**Exercise details**
Each line from the one containing "destruct Hd as" through the end of the data below is to be output verbatim, with no lines added or left out.

**Provided information**
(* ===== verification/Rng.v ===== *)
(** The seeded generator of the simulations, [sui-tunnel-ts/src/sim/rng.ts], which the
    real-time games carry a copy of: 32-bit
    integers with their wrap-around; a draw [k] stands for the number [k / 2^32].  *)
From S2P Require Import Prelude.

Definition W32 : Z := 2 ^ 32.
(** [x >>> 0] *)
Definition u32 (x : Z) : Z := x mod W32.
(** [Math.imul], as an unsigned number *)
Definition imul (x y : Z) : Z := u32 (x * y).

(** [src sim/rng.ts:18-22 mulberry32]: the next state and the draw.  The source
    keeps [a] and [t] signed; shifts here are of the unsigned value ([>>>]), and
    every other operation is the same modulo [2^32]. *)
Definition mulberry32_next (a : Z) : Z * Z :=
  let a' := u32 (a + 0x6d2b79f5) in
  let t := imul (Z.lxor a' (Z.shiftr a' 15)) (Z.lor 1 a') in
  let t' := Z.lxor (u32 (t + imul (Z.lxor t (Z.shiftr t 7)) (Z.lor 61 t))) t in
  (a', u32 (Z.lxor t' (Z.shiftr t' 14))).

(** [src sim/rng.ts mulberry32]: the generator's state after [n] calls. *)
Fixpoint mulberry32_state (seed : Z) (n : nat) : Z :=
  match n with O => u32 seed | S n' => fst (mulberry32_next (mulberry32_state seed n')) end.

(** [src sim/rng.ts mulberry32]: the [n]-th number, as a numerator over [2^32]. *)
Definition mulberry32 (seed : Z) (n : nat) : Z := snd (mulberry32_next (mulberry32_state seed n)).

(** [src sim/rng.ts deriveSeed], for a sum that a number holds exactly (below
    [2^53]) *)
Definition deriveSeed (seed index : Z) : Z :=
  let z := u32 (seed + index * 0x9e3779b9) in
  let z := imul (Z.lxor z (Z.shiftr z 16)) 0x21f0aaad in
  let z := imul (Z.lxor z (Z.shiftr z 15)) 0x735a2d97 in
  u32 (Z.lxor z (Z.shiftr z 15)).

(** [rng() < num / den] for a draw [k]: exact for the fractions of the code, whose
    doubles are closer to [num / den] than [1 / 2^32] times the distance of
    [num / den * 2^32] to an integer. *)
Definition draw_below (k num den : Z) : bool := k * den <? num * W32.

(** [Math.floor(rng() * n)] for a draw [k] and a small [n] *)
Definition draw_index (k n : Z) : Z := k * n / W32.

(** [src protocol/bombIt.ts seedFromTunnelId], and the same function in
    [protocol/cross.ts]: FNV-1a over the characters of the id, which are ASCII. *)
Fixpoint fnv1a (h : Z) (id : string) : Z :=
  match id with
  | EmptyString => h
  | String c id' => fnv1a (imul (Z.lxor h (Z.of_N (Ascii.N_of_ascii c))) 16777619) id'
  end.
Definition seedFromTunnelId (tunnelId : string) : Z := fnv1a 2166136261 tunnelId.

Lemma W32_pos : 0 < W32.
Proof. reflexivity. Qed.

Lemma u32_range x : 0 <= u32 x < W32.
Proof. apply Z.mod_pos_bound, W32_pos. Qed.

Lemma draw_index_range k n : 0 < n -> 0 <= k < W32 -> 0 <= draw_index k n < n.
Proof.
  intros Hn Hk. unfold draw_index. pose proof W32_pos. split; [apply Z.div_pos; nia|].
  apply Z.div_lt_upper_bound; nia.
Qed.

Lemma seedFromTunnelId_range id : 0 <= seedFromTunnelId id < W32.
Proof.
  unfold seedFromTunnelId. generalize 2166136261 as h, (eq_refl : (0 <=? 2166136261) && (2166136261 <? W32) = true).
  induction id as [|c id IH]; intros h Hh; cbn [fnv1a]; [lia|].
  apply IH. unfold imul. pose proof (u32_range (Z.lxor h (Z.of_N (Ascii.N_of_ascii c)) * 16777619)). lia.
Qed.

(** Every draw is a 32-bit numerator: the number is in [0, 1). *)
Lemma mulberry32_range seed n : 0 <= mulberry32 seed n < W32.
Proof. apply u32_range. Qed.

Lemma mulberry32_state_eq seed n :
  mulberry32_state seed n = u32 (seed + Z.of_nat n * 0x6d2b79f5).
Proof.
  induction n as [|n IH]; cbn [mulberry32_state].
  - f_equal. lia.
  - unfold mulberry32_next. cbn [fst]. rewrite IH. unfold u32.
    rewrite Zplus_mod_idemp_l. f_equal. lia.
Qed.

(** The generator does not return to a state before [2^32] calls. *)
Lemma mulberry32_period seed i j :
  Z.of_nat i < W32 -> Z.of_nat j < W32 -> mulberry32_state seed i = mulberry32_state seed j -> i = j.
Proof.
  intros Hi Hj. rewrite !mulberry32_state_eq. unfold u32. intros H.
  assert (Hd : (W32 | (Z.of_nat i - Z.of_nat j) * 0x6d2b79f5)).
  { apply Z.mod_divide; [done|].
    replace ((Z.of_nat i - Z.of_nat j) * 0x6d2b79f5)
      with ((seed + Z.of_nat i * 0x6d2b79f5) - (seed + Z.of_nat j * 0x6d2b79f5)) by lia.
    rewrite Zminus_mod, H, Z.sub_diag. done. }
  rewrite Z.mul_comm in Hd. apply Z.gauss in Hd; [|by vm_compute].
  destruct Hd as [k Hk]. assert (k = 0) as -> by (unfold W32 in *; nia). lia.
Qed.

**Expected answer**
  destruct Hd as [k Hk]. assert (k = 0) as -> by (unfold W32 in *; nia). lia.
Qed.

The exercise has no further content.